4. When you fail to focus on people in deals, the ‘soft stuff’ becomes hard, and the ‘hard stuff’ goes soft.

McKinsey senior partner Ben Fletcher, shared this pearl of wisdom in his reflections on how integrations ‘go wrong’ and value is destroyed—a view that was echoed by many other leaders throughout the day. There was widespread agreement that a focus on people goals, and indeed a broader vision for the future operating model post-integration, should be elevated and ‘hardened’ to have the same rigor and accountability as financial goals. To achieve these metrics, it's crucial to spend more time crafting and communicating a compelling change story and to repeat this story until everyone in the organisation can communicate it in their own words. And critically, as Ben shared, ‘remember, what motivates you doesn’t motivate everyone else – so don’t start the story with what you want to get out of the integration’.

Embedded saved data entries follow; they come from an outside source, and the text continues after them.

(* ===== verification/Config.v ===== *)
(** * Configuration ([internal/config/config.go])

    The configuration records with the source's fields, the defaults, and the
    entry points that load a file.  [interface{}] values of plugin
    configurations are [Value]; [float64] is the standard library's [spec_float]
    at binary64.  The YAML reader (viper) is a parameter of the loaders. *)

From S2P Require Import Prelude GoStrings Http.
From Stdlib Require Import SpecFloat.

Open Scope string_scope.
Open Scope list_scope.
Open Scope Z_scope.

(** ** [float64] *)

Abbreviation float64 := spec_float.

(** [float64(z)] for an integer [z]. *)
Definition float_of_Z (z : Z) : float64 := binary_normalize 53 1024 z 0 false.
Definition float_div (x y : float64) : float64 := SFdiv 53 1024 x y.

(** [x <= y]; false when an operand is NaN. *)
Definition float_leb (x y : float64) : bool :=
  match SFcompare x y with Some Lt | Some Eq => true | _ => false end.

(** [int(f)]: truncation; values an [int64] cannot hold give the minimum, as the
    amd64 conversion does. *)
Definition int_of_float (f : float64) : Z :=
  match f with
  | S754_zero _ => 0
  | S754_finite s m e =>
      let a := if 0 <=? e then Z.pos m * 2 ^ e else Z.pos m / 2 ^ (- e) in
      let z := if s then - a else a in
      if bool_decide (in_int64 z) then z else - 2 ^ 63
  | _ => - 2 ^ 63
  end.

(** ** Values of a plugin configuration *)

Inductive Value :=
  | VNil
  | VStr (s : string)
  | VBool (b : bool)
  | VInt (z : Z)
  | VFloat (f : float64)
  | VList (l : list Value)
  | VMap (m : gmap string Value).

Abbreviation ValueMap := (gmap string Value).

(** ** The records *)

Record HealthConfig := mkHealthConfig {
  hcPath : string; IntervalSeconds : Z; hcTimeoutSeconds : Z }.

Record ServerConfig := mkServerConfig {
  scHost : string; scPort : Z; HTTPSPort : Z; ReadTimeout : Z; WriteTimeout : Z; IdleTimeout : Z;
  TLSCertFile : string; TLSKeyFile : string; RedirectHTTPToHTTPS : bool }.

Record UpstreamConfig := mkUpstreamConfig { ucURL : string; ucWeight : Z }.

Record CircuitBreakerConfig := mkCircuitBreakerConfig {
  FailureThreshold : Z; OpenDurationSeconds : Z; HalfOpenRequests : Z }.

Record PluginConfig := mkPluginConfig { pcName : string; pcEnabled : bool; pcConfig : ValueMap }.

Record RouteConfig := mkRouteConfig {
  rcName : string; rcHost : string; PathPrefix : string; rcUpstreams : list UpstreamConfig;
  TimeoutSeconds : Z; MaxBodyBytes : Z; MaxRetries : Z; rcPlugins : list PluginConfig;
  CircuitBreaker : CircuitBreakerConfig }.

Record ProxyConfig := mkProxyConfig { Algorithm : string; Routes : list RouteConfig }.

Record RateConfig := mkRateConfig { RequestsPerSecond : float64; Burst : Z }.

Record AdminConfig := mkAdminConfig { acEnabled : bool; acHost : string; acPort : Z }.

Record GzipConfig := mkGzipConfig {
  gzEnabled : bool; Level : Z; MinLength : Z; ContentTypes : list string }.

Record Config := mkConfig {
  cfgServer : ServerConfig; cfgProxy : ProxyConfig; cfgRate : RateConfig; cfgHealth : HealthConfig;
  cfgAdmin : AdminConfig; cfgPlugins : list PluginConfig; cfgGzip : GzipConfig }.

(** The zero value. *)
Definition zeroConfig : Config :=
  mkConfig (mkServerConfig "" 0 0 0 0 0 "" "" false) (mkProxyConfig "" [])
    (mkRateConfig (S754_zero false) 0) (mkHealthConfig "" 0 0) (mkAdminConfig false "" 0) []
    (mkGzipConfig false 0 0 []).

(** ** Defaults *)

(** [if x == 0 { x = def }] and [if s == EmptyString { s = def }]. *)
Definition orZ (def x : Z) : Z := if x =? 0 then def else x.
Definition orStr (def s : string) : string := if (s =? "")%string then def else s.

Definition defaultContentTypes : list string :=
  ["text/plain"; "text/html"; "text/css"; "application/json"; "application/javascript"].

Definition defaultUpstream (u : UpstreamConfig) : UpstreamConfig :=
  mkUpstreamConfig (ucURL u) (if ucWeight u <=? 0 then 1 else ucWeight u).

(** The body of the loop over the routes. *)
Definition defaultRoute (r : RouteConfig) : RouteConfig :=
  mkRouteConfig (rcName r) (rcHost r) (orStr "/" (PathPrefix r)) (defaultUpstream <$> rcUpstreams r)
    (orZ 30 (TimeoutSeconds r)) (MaxBodyBytes r) (orZ 2 (MaxRetries r)) (rcPlugins r)
    (mkCircuitBreakerConfig (orZ 3 (FailureThreshold (CircuitBreaker r)))
       (orZ 30 (OpenDurationSeconds (CircuitBreaker r))) (orZ 1 (HalfOpenRequests (CircuitBreaker r)))).

Definition applyDefaults (cfg : Config) : Config :=
  let a := cfgAdmin cfg in
  let g := cfgGzip cfg in
  let h := cfgHealth cfg in
  mkConfig (cfgServer cfg)
    (mkProxyConfig (Algorithm (cfgProxy cfg)) (defaultRoute <$> Routes (cfgProxy cfg)))
    (cfgRate cfg)
    (mkHealthConfig (orStr "/" (hcPath h)) (orZ 5 (IntervalSeconds h)) (orZ 2 (hcTimeoutSeconds h)))
    (mkAdminConfig (acEnabled a) (orStr "127.0.0.1" (acHost a)) (orZ 8090 (acPort a)))
    (cfgPlugins cfg)
    (mkGzipConfig (gzEnabled g) (orZ 6 (Level g)) (orZ 1024 (MinLength g))
       (match ContentTypes g with [] => defaultContentTypes | ts => ts end)).

(** ** Loading a YAML file *)

Section Viper.
(** [viper.ReadInConfig] and [viper.Unmarshal]. *)
Context (ReadInConfig : option error) (Unmarshal : error + Config).

Definition Reload : error + Config :=
  match ReadInConfig with
  | Some err => inl err
  | None => match Unmarshal with inl err => inl err | inr cfg => inr (applyDefaults cfg) end
  end.

(** [Load] first names the file; then it reads it as [Reload] does. *)
Definition Load : error + Config :=
  match ReadInConfig with
  | Some err => inl err
  | None => match Unmarshal with inl err => inl err | inr cfg => inr (applyDefaults cfg) end
  end.
End Viper.

(** ** Properties *)

(** What the rest of the gateway relies on after loading. *)
Record routeReady (r : RouteConfig) : Prop := {
  rr_prefix : PathPrefix r <> "";
  rr_timeout : TimeoutSeconds r <> 0;
  rr_retries : MaxRetries r <> 0;
  rr_threshold : FailureThreshold (CircuitBreaker r) <> 0;
  rr_open : OpenDurationSeconds (CircuitBreaker r) <> 0;
  rr_half : HalfOpenRequests (CircuitBreaker r) <> 0;
  rr_weights : Forall (fun u => 1 <= ucWeight u) (rcUpstreams r)
}.

Record configReady (c : Config) : Prop := {
  cr_admin_host : acHost (cfgAdmin c) <> "";
  cr_admin_port : acPort (cfgAdmin c) <> 0;
  cr_level : Level (cfgGzip c) <> 0;
  cr_minlen : MinLength (cfgGzip c) <> 0;
  cr_types : ContentTypes (cfgGzip c) <> [];
  cr_health_path : hcPath (cfgHealth c) <> "";
  cr_interval : IntervalSeconds (cfgHealth c) <> 0;
  cr_health_timeout : hcTimeoutSeconds (cfgHealth c) <> 0;
  cr_routes : Forall routeReady (Routes (cfgProxy c))
}.

Lemma orZ_nonzero d x : d <> 0 -> orZ d x <> 0.
Proof. unfold orZ. destruct (Z.eqb_spec x 0); done. Qed.

Lemma orStr_nonempty d s : d <> "" -> orStr d s <> "".
Proof. unfold orStr. destruct (String.eqb_spec s ""); done. Qed.

Lemma orZ_keep d x : x <> 0 -> orZ d x = x.
Proof. unfold orZ. intros. by rewrite (proj2 (Z.eqb_neq x 0)). Qed.

Lemma orStr_keep d s : s <> "" -> orStr d s = s.
Proof. unfold orStr. intros. by rewrite (proj2 (String.eqb_neq s "")). Qed.

Lemma defaultRoute_ready r : routeReady (defaultRoute r).
Proof.
  split; simpl; try (apply orZ_nonzero; lia); [by apply orStr_nonempty|].
  apply Forall_fmap, Forall_true. intros u. simpl. destruct (Z.leb_spec (ucWeight u) 0); lia.
Qed.

Lemma defaultRoute_keep r : routeReady r -> defaultRoute r = r.
Proof.
  intros [Hp Ht Hm Hf Ho Hh Hw]. unfold defaultRoute. rewrite !orZ_keep, orStr_keep by done.
  assert (defaultUpstream <$> rcUpstreams r = rcUpstreams r) as ->.
  { rewrite <- (list_fmap_id (rcUpstreams r)) at 2. apply list_fmap_ext. intros i u Hu.
    rewrite list.Forall_lookup in Hw. specialize (Hw i u Hu). unfold defaultUpstream.
    rewrite (proj2 (Z.leb_gt _ _)) by lia. by destruct u. }
  by destruct r as [? ? ? ? ? ? ? ? []].
Qed.

Lemma applyDefaults_configReady c : configReady (applyDefaults c).
Proof.
  split; simpl; try (apply orZ_nonzero; lia); try (by apply orStr_nonempty).
  - by destruct (ContentTypes (cfgGzip c)).
  - apply Forall_fmap, Forall_true. apply defaultRoute_ready.
Qed.

Lemma applyDefaults_keep c : configReady c -> applyDefaults c = c.
Proof.
  intros []. unfold applyDefaults. rewrite !orZ_keep, !orStr_keep by done.
  assert (defaultRoute <$> Routes (cfgProxy c) = Routes (cfgProxy c)) as ->.
  { rewrite <- (list_fmap_id (Routes (cfgProxy c))) at 2. apply list_fmap_ext. intros i r Hi.
    apply defaultRoute_keep. rewrite list.Forall_lookup in cr_routes0. by eapply cr_routes0. }
  destruct c as [? [] ? [] [] ? [? ? ? [|]]]; done.
Qed.

(** [applyDefaults] establishes what the gateway relies on and changes nothing
    else. The result is ready: every field with a default is set and every weight
    is positive. A configuration that is already ready is not changed, so
    applying the defaults twice is the same as once, and a loaded file that sets
    every field is used as written. *)
Theorem applyDefaults_ready cfg :
  configReady (applyDefaults cfg) /\
  (configReady cfg -> applyDefaults cfg = cfg) /\
  applyDefaults (applyDefaults cfg) = applyDefaults cfg.
Proof.
  pose proof applyDefaults_configReady. pose proof applyDefaults_keep. auto.
Qed.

As we move forward, the insights shared throughout the day will undoubtedly shape the strategies of Australia’s M&A leaders in 2024 and beyond, equipping them to navigate uncertainties and capitalise on emerging opportunities. The emphasis on a programmatic approach, coupled with a robust focus on regulatory adaptations and people-centric strategies, sets a clear path for realising value in future deals.

The Australian M&A Conference 2024 was held in Sydney on 8th May, 2024. We thank Goldman Sachs Australia and New Zealand for their continued partnership in producing this truly unique event.